Department of Hospital and Clinical Pharmacy, University Medical Center Groningen, University of Groningen, Groningen, The Netherlands.
J Anal Toxicol. 2010 Apr;34(3):135-41. doi: 10.1093/jat/34.3.135.
Moxifloxacin (MFX) is a useful agent in the treatment of multi-drug-resistant tuberculosis (MDR-TB). At Tuberculosis Centre Beatrixoord, a referral center for tuberculosis in the Netherlands, approximately 36% of the patients have received MFX as treatment. Based on the variability of MFX AUC, the variability of in vitro susceptibility to MFX of M. tuberculosis, and the variability of penetration into sanctuary sites, measuring the concentration of MFX in plasma and cerebrospinal fluid (CSF) could be recommended. Therefore, a rapid and validated liquid chromatography-tandem mass spectrometry (LC-MS-MS) analyzing method with a simple pretreatment procedure was developed for therapeutic drug monitoring of MFX in human plasma and CSF. Because of the potential influence of protein binding on efficacy, we decided to determine both bound and unbound (ultrafiltrate) fraction of MFX. The calibration curves were linear in the therapeutic range of 0.05 to 5.0 mg/L plasma and CSF with CV in the range of -5.4% to 9.3%. MFX ultrafiltrate samples could be determined with the same method setup for analysis of MFX in CSF. The LC-MS-MS method developed in this study is suitable for monitoring MFX in human plasma, plasma ultrafiltrate, and CSF.

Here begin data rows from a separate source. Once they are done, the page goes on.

(** C1, as stated, fails: an evaluation epoch with 50% top-1 accuracy records
    [acc] = 50 (and [best_acc] is 50 in the saving process); the process
    resumed from the file it wrote has [best_acc] = 0. *)
Lemma resumed_best_acc_is_zero :
  let a := args_with_lr 0.1 "exp" 150 in
  let log_dir := "./logs/r-run1" in
  ∃ st' d rs,
    test_tail a (Some log_dir) (sample_metrics 50) 0 true sample_session
    = Ok st' ∧
    best_acc st' = 50%Q ∧
    disk st' !! ckpt_file log_dir = Some (VDict d) ∧
    d !! "acc" = Some (VFloat 50) ∧
    @setup sample_torch (args_resumed (ckpt_file log_dir)) (disk st')
    = Ok (rs, 0) ∧
    best_acc rs = 0%Q ∧
    best_acc rs ≠ 50%Q.
Proof.
  intros a log_dir.
  destruct (@resume_after_save sample_torch a
              (args_resumed (ckpt_file log_dir)) log_dir (ckpt_file log_dir)
              (sample_metrics 50) 0 sample_session sample_module)
    as (st' & rs & Hok & Hfile & Hsetup & _ & Hbest); [done.. | by left |].
  destruct (checkpoint_state_dict a 0 (net sample_session)
              (optimizer sample_session) (sample_metrics 50))
    as (d & Hd & _ & _ & _ & _ & _ & Hacc & _).
  assert (best_acc st' = 50%Q) as Hb.
  { rewrite test_tail_new_best in Hok by done. by injection Hok as <-. }
  exists st', d, rs. rewrite Hd in Hfile.
  split; [exact Hok |]. split; [exact Hb |]. split; [exact Hfile |].
  split; [exact Hacc |]. split; [exact Hsetup |]. split; [exact Hbest |].
  rewrite Hbest. by intros [=].
Qed.

Section DriverClaims.
Context `{!Torch}.

(** C1, amended: saving the training state in an evaluation epoch and
    resuming from the checkpoint file written (or from the best file, when
    the epoch set a new best), with a model of the same keys and shapes,
    reproduces identical model weights; the best accuracy of the resumed
    process is 0, whatever accuracy the record holds. *)
Theorem checkpoint_round_trip (a a' : Args.t) (log_dir p : string)
    (m : metrics) (epoch : Z) (st : session) (m0 : module) :
  get_model a' = Ok m0 →
  length <$> weights m0 = length <$> weights (module_of (net st)) →
  Args.ckpt_path a' = Some p →
  p = ckpt_file log_dir ∨
  (p = best_file log_dir ∧ (best_acc st < top1_avg m)%Q) →
  ∃ st' rs,
    test_tail a (Some log_dir) m epoch true st = Ok st' ∧
    disk st' !! p
    = Some (checkpoint_state a epoch (net st) (optimizer st) m) ∧
    setup a' (disk st') = Ok (rs, 0) ∧
    weights (module_of (net rs)) = weights (module_of (net st)) ∧
    best_acc rs = 0%Q.
Proof. apply resume_after_save. Qed.

(** C10: a resume loads the weights only: the tensors of the [state_dict]
    entry of the loaded dictionary or, without such an entry, of the
    dictionary itself, become the weights of the network (a model of the same
    keys and sizes).  The session starts at epoch 0 with [best_acc] 0 and a
    new SGD optimizer built from the arguments, whatever epoch, accuracy and
    optimizer state the file holds: any file with the same [state_dict] entry
    gives the same network, optimizer, best accuracy and start epoch, and the
    epoch loop of the driver runs over [0 .. n_epoch - 1]. *)
Theorem resume_loads_weights_only (a : Args.t) (p : string) (disk : files)
    (d : gmap string value) (w : state_dict) (m0 : module) :
  Args.ckpt_path a = Some p →
  get_model a = Ok m0 →
  disk !! p = Some (VDict d) →
  d !! "state_dict" = Some (VDict (VTensor <$> w)) ∨
  (d = VTensor <$> w ∧ w !! "state_dict" = None) →
  length <$> weights m0 = length <$> w →
  ∃ st,
    setup a disk = Ok (st, 0) ∧
    weights (module_of (net st)) = w ∧
    best_acc st = 0%Q ∧
    optimizer st = SGD (Build_module w) (Args.lr a) 0.9 (Args.wd a) ∧
    opt_state (optimizer st) = ∅ ∧
    (∀ disk' d',
       disk' !! p = Some (VDict d') →
       d' !! "state_dict" = Some (VDict (VTensor <$> w)) →
       ∃ st', setup a disk' = Ok (st', 0) ∧ net st' = net st ∧
              optimizer st' = optimizer st ∧ best_acc st' = best_acc st) ∧
    (Args.eval a = false →
       ∀ logs,
         main a disk logs
         = epoch_loop a
             (get_output_folder "./logs"
                (Args.model a +:+ "_" +:+ Args.dataset a +:+ "_finetune")
                logs)
             (seqZ 0 (Args.n_epoch a)) st) ∧
    (0 < Args.n_epoch a →
       seqZ 0 (Args.n_epoch a) = 0 :: seqZ 1 (Args.n_epoch a - 1)).
Proof.
  intros Hp Hm Hfile Hwhich Hshape.
  assert (load_state_dict m0 (VDict (VTensor <$> w)) = Ok (Build_module w))
    as Hload by (by apply (load_state_dict_value m0 (Build_module w))).
  assert (resume p disk m0 = Ok (Build_module w)) as Hres.
  { rewrite (resume_dict p disk d) by done.
    destruct Hwhich as [-> | [-> Hkey]]; [done |].
    by rewrite lookup_fmap, Hkey. }
  eexists. split; [by apply (setup_resumed a p disk m0 (Build_module w)) |].
  cbn [net optimizer best_acc].
  split; [by destruct (use_cuda && _) |].
  split; [done |]. split; [done |]. split; [done |].
  split; [| split].
  - intros disk' d' Hfile' Hsd.
    assert (resume p disk' m0 = Ok (Build_module w)) as Hres'.
    { rewrite (resume_dict p disk' d') by done. by rewrite Hsd. }
    eexists.
    split; [by apply (setup_resumed a p disk' m0 (Build_module w)) |]. done.
  - intros Heval logs. unfold main.
    rewrite (setup_resumed a p disk m0 (Build_module w)) by done. cbn.
    by rewrite Heval.
  - intros Hn. rewrite seqZ_cons by done.
    by replace (Z.succ 0) with 1 by lia.
Qed.
Lemma Fetch_ready_code (p : Provider) (env : Go.Env) (req : FetchRequest) :
  state p = StateReady ->
  failureCode (fst (Fetch p env req)) <> Some FailedPrecondition.
Proof.
  intros Hready. unfold Fetch, GetState.
  rewrite (bool_decide_eq_true_2 _ Hready). cbn [negb].
  destruct (_ =? _)%nat; [discriminate|].
  destruct (firstEmptySegment 0 (Path req)); [discriminate|].
  destruct (Path req) as [|s [|s' rest]].
  - destruct (resolver p); [|discriminate].
    destruct (resolver.Transform _ _); [apply fetchVariable_code | discriminate].
  - apply fetchVariable_code.
  - destruct (resolver p); [|discriminate].
    destruct (resolver.Transform _ _); [apply fetchVariable_code | discriminate].
Qed.

Lemma Fetch_not_ready (p : Provider) (env : Go.Env) (req : FetchRequest) :
  state p <> StateReady ->
  Fetch p env req
  = (Failure (StatusError FailedPrecondition (Text "provider not initialized")), p).
Proof.
  intros H. unfold Fetch, GetState. now rewrite (bool_decide_eq_false_2 _ H).
Qed.

End ProviderCodes.

(** X14.  Health and Fetch agree: Health reports STATUS_OK exactly in the
    Ready state, and a Fetch is turned away with FailedPrecondition
    exactly when Health does not report STATUS_OK; every other failure of
    a Fetch carries another code. *)
Theorem X14_health_agrees_with_fetch `{L : GoLibrary}
    (p : provider.Provider) (env : Go.Env) (req : provider.FetchRequest) :
  (provider.Status_ (provider.Health p) = provider.STATUS_OK
   <-> provider.state p = provider.StateReady) /\
  (failureCode (fst (provider.Fetch p env req)) = Some provider.FailedPrecondition
   <-> provider.Status_ (provider.Health p) <> provider.STATUS_OK).
Proof.
  assert (Hh : provider.Status_ (provider.Health p) = provider.STATUS_OK
               <-> provider.state p = provider.StateReady).
  { unfold provider.Health, provider.GetState.
    destruct (provider.state p); cbn; split; congruence. }
  split; [exact Hh|]. rewrite Hh.
  destruct (decide (provider.state p = provider.StateReady)) as [Hr|Hn].
  - split; [|contradiction]. intros H. now apply Fetch_ready_code in H.
  - rewrite (Fetch_not_ready p env req Hn). cbn. tauto.
Qed.

(** X15.  [Init] never replaces or clears a fetcher that exists: whether
    it succeeds or fails, the cache is the one from before, so a value
    cached before a re-initialization is still returned after it, whatever
    the environment has become. *)
Theorem X15_init_keeps_the_cache `{L : GoLibrary}
    (p : provider.Provider) (f : fetcher.Fetcher) (env : Go.Env)
    (req : provider.InitRequest) :
  provider.fetcher p = Some f ->
  provider.fetcher (snd (provider.Init p env req)) = Some f /\
  (forall name raw env',
      fetcher.cache f !! name = Some raw ->
      (fun f' => fst (fetcher.Fetch f' env' name))
        <$> provider.fetcher (snd (provider.Init p env req))
      = Some (Ok raw)).
Proof.
  intros Hf.
  assert (H : provider.fetcher (snd (provider.Init p env req)) = Some f).
  { destruct (ParseConfig_total (provider.Config_ req)) as [cfg HP].
    destruct (config.ValidateConfig cfg) as [err|] eqn:HV.
    { now rewrite (Init_invalid p env req cfg err HP HV). }
    destruct (provider.missingVariables env (config.RequiredVariables cfg)) eqn:Hm.
    - rewrite (Init_success p env req cfg HP HV Hm). cbn. now rewrite Hf.
    - now rewrite (Init_missing p env req cfg HP HV) by (rewrite Hm; discriminate). }
  split; [exact H|]. intros name raw env' Hc. rewrite H. cbn.
  now rewrite (Fetch_cached f env' name raw Hc).
Qed.

(** X15, a run through the handlers: HOME is fetched, the provider is
    initialized again while HOME has changed, and the old value is still
    served. *)
Lemma X15_init_keeps_the_cache_witness :
  fetched (fst (provider.Fetch (L:=Sample.lib)
                  (snd (provider.Init (L:=Sample.lib)
                          (snd (provider.Fetch (L:=Sample.lib) readyProvider
                                  {[ "HOME"%string := "/root"%string ]}
                                  (fetchPath ["HOME"%string])))
                          {[ "HOME"%string := "/tmp"%string ]} (initWith [])))
                  {[ "HOME"%string := "/tmp"%string ]} (fetchPath ["HOME"%string])))
  = Some (VString "/root") /\
  provider.fetcher
    (snd (provider.Init (L:=Sample.lib)
            (snd (provider.Fetch (L:=Sample.lib) readyProvider
                    {[ "HOME"%string := "/root"%string ]} (fetchPath ["HOME"%string])))
            {[ "HOME"%string := "/tmp"%string ]} (initWith [])))
  = Some {| fetcher.cache := {[ "HOME"%string := "/root"%string ]} |}.
Proof.
  split; [vm_compute; reflexivity|].
  refine (proj1 (X15_init_keeps_the_cache (L:=Sample.lib) _ _ _ _ _)).
  vm_compute. reflexivity.
Defined.

(** X16.  [Shutdown] succeeds from every state and ends in Stopped with
    an empty cache, the alias, configuration and resolver being kept; a
    second Shutdown changes nothing more; afterwards every Fetch fails
    with FailedPrecondition and Health reports STATUS_DEGRADED; and an
    Init after it starts from an empty cache. *)
Theorem X16_shutdown `{L : GoLibrary} (p : provider.Provider) :
  fst (provider.Shutdown p) = provider.Response provider.MkShutdownResponse /\
  provider.state (snd (provider.Shutdown p)) = provider.StateStopped /\
  (forall f, provider.fetcher (snd (provider.Shutdown p)) = Some f ->
             fetcher.cache f = ∅) /\
  (provider.alias (snd (provider.Shutdown p)) = provider.alias p /\
   provider.config (snd (provider.Shutdown p)) = provider.config p /\
   provider.resolver (snd (provider.Shutdown p)) = provider.resolver p) /\
  provider.Shutdown (snd (provider.Shutdown p)) = provider.Shutdown p /\
  (forall env req,
      provider.Fetch (snd (provider.Shutdown p)) env req
      = (provider.Failure (provider.StatusError provider.FailedPrecondition
                             (provider.Text "provider not initialized")),
         snd (provider.Shutdown p))) /\
  provider.Status_ (provider.Health (snd (provider.Shutdown p)))
  = provider.STATUS_DEGRADED /\
  (forall env req f,
      provider.fetcher (snd (provider.Init (snd (provider.Shutdown p)) env req)) = Some f ->
      fetcher.cache f = ∅).
Proof.
  split; [reflexivity|]. split; [reflexivity|]. split.
  { cbn. intros f. destruct (provider.fetcher p); now intros [= <-]. }
  split; [repeat split|]. split.
  { unfold provider.Shutdown. cbn. destruct (provider.fetcher p); reflexivity. }
  split. { intros env req. now apply Fetch_not_ready. }
  split; [reflexivity|].
  intros env req f.
  destruct (ParseConfig_total (provider.Config_ req)) as [cfg HP].
  destruct (config.ValidateConfig cfg) as [err|] eqn:HV.
  { rewrite (Init_invalid _ env req cfg err HP HV). cbn.
    destruct (provider.fetcher p); now intros [= <-]. }
  destruct (provider.missingVariables env (config.RequiredVariables cfg)) eqn:Hm.
  - rewrite (Init_success _ env req cfg HP HV Hm). cbn.
    destruct (provider.fetcher p); now intros [= <-].
  - rewrite (Init_missing _ env req cfg HP HV) by (rewrite Hm; discriminate). cbn.
    destruct (provider.fetcher p); now intros [= <-].
Qed.
(** * CHTC job telemetry recorder: scripts/wandb_logger.py

    A shallow embedding of [CHTCWandBLogger] (init_run, log_job_submission,
    log_job_completion, _parse_submit_file, _parse_log_file) and the
    properties of it that the design document states.

    Text is modelled as [string]; a character is a code point below 256
    (the Latin-1 part of Unicode), which is where every literal of the
    program lives.  Python dictionaries are [gmap string pyval].  Calls into
    the wandb SDK and prints to stderr are events of a trace; what the SDK
    answers is a parameter ([backend]) of every definition that calls it. *)

From Stdlib Require Import ZArith Ascii String List Lia.
From stdpp Require Import base option list gmap strings pretty fin_maps.

Local Open Scope Z_scope.

(** ** Python values that end up in a config or a metrics dictionary *)

Inductive pyval :=
| PStr (s : string)
| PInt (z : Z).

Global Instance pyval_eq_dec : EqDecision pyval.
Proof. solve_decision. Defined.

(** ** str methods *)

Module Str.

Definition code (c : ascii) : N := N_of_ascii c.

(** [str.isspace] on one character (also the class [\s] of [re]). *)
Definition isspace (c : ascii) : bool :=
  let n := code c in
  ((9 <=? n) && (n <=? 13) || (28 <=? n) && (n <=? 32)
   || (n =? 133) || (n =? 160))%N.

(** The class [\d] of [re]. *)
Definition isdigit (c : ascii) : bool :=
  let n := code c in ((48 <=? n) && (n <=? 57))%N.

Definition lower_char (c : ascii) : ascii :=
  let n := code c in
  if ((65 <=? n) && (n <=? 90)
      || (192 <=? n) && (n <=? 222) && negb (n =? 215))%N
  then ascii_of_N (n + 32) else c.

Fixpoint lower (s : string) : string :=
  match s with
  | EmptyString => EmptyString
  | String c s' => String (lower_char c) (lower s')
  end.

Fixpoint lstrip (s : string) : string :=
  match s with
  | EmptyString => EmptyString
  | String c s' => if isspace c then lstrip s' else s
  end.

Definition rstrip (s : string) : string :=
  String.rev (lstrip (String.rev s)).

Definition strip (s : string) : string := rstrip (lstrip s).

(** [s.startswith(c)] for a one-character prefix. *)
Definition startswith_char (c : ascii) (s : string) : bool :=
  match s with
  | String c' _ => Ascii.eqb c' c
  | EmptyString => false
  end.

(** [c in s]. *)
Fixpoint contains_char (c : ascii) (s : string) : bool :=
  match s with
  | EmptyString => false
  | String c' s' => Ascii.eqb c' c || contains_char c s'
  end.

(** [s.split(c, 1)] when [c in s]: the text before the first [c] and the
    text after it; [None] when [c] does not occur. *)
Fixpoint split_first (c : ascii) (s : string) : option (string * string) :=
  match s with
  | EmptyString => None
  | String c' s' =>
      if Ascii.eqb c' c then Some (EmptyString, s')
      else match split_first c s' with
           | Some (a, b) => Some (String c' a, b)
           | None => None
           end
  end.

(** [s.split(c)]: all the fields between occurrences of [c]. *)
Fixpoint split (c : ascii) (s : string) : list string :=
  match s with
  | EmptyString => [EmptyString]
  | String c' s' =>
      if Ascii.eqb c' c then EmptyString :: split c s'
      else match split c s' with
           | f :: fs => String c' f :: fs
           | [] => [String c' EmptyString]
           end
  end.

Definition digit_val (c : ascii) : Z := Z.of_N (code c) - 48.

Fixpoint int_acc (acc : Z) (s : string) : option Z :=
  match s with
  | EmptyString => Some acc
  | String c s' =>
      if isdigit c then int_acc (10 * acc + digit_val c) s' else None
  end.

(** [sys.get_int_max_str_digits()], as the interpreter starts. *)
Definition int_max_str_digits : nat := 4300.

(** The string has more digits than [int] converts. *)
Definition over_long (s : string) : bool :=
  (int_max_str_digits <? String.length s)%nat.

(** [int(s)] on a string of decimal digits; [None] stands for ValueError:
    the string is empty, holds something else than digits, or has more
    than 4300 characters (leading zeros count).  The only strings the
    program converts are regex captures of [\d+] (see [int_capture]). *)
Definition int (s : string) : option Z :=
  match s with
  | EmptyString => None
  | _ => if over_long s then None else int_acc 0 s
  end.

(** [str(e)] for the ValueError that [int(s)] raises on a string of more
    than 4300 digits, the one ValueError a regex capture of [\d+] can
    cause. *)
Definition int_error (s : string) : string :=
  "Exceeds the limit (4300 digits) for integer string conversion: value has "
  +:+ pretty (String.length s)
  +:+ " digits; use sys.set_int_max_str_digits() to increase the limit".

Definition LF : ascii := ascii_of_N 10.
Definition CR : ascii := ascii_of_N 13.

莫西沙星(MFX)是治疗耐多药结核病(MDR-TB)的有效药物。在荷兰结核病中心 Beatrixoord,这是一家结核病转诊中心,约有 36%的患者接受 MFX 治疗。基于 MFX AUC 的可变性、结核分枝杆菌对 MFX 体外敏感性的可变性以及进入避难所部位的可变性,建议测量 MFX 在血浆和脑脊液(CSF)中的浓度。因此,开发了一种快速且经过验证的液相色谱-串联质谱(LC-MS-MS)分析方法,具有简单的预处理程序,用于人血浆和 CSF 中 MFX 的治疗药物监测。由于蛋白结合对疗效的潜在影响,我们决定同时测定 MFX 的结合和未结合(超滤)部分。在 0.05 至 5.0 mg/L 血浆和 CSF 的治疗范围内,校准曲线呈线性,CV 范围为-5.4%至 9.3%。MFX 超滤样品可以用相同的方法设置来分析 CSF 中的 MFX。本研究中开发的 LC-MS-MS 方法适用于监测人血浆、血浆超滤物和 CSF 中的 MFX。